_Instructions for the task_. Repeat exactly the opening lines of the records, ending with the line that contains "Undefined => False".

_Records for this exercise_.
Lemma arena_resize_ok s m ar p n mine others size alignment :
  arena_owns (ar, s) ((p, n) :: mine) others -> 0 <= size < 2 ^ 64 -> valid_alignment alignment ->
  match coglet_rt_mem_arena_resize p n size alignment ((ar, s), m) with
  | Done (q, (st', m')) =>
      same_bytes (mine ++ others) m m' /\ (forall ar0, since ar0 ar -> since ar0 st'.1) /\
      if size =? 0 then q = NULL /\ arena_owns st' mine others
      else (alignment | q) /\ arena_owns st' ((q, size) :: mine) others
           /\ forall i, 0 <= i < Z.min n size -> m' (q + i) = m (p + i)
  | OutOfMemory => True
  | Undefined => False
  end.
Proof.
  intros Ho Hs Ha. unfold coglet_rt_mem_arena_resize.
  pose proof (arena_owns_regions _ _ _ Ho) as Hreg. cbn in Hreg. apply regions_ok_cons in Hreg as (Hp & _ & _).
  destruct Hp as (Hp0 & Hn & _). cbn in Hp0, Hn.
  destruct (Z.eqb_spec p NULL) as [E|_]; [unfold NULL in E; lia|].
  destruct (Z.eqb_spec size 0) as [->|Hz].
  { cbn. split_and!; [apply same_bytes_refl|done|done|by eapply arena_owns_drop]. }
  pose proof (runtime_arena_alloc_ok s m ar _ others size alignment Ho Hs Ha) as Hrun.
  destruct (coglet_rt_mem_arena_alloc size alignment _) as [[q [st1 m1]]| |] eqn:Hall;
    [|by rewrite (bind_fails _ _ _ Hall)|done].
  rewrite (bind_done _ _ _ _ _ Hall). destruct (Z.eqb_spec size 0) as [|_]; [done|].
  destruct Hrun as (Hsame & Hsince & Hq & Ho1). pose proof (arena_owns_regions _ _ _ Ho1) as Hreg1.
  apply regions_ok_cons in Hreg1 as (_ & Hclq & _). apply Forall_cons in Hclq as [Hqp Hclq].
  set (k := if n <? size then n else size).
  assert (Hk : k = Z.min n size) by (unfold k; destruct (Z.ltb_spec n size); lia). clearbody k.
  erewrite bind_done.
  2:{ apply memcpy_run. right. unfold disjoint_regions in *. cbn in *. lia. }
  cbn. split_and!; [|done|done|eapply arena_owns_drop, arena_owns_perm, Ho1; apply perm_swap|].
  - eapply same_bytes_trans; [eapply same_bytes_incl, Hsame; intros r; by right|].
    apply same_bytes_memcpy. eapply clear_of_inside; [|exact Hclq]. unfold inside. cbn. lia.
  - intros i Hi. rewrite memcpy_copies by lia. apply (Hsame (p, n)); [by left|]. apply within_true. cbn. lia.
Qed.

_Output_.
Lemma arena_resize_ok s m ar p n mine others size alignment :
  arena_owns (ar, s) ((p, n) :: mine) others -> 0 <= size < 2 ^ 64 -> valid_alignment alignment ->
  match coglet_rt_mem_arena_resize p n size alignment ((ar, s), m) with
  | Done (q, (st', m')) =>
      same_bytes (mine ++ others) m m' /\ (forall ar0, since ar0 ar -> since ar0 st'.1) /\
      if size =? 0 then q = NULL /\ arena_owns st' mine others
      else (alignment | q) /\ arena_owns st' ((q, size) :: mine) others
           /\ forall i, 0 <= i < Z.min n size -> m' (q + i) = m (p + i)
  | OutOfMemory => True
  | Undefined => False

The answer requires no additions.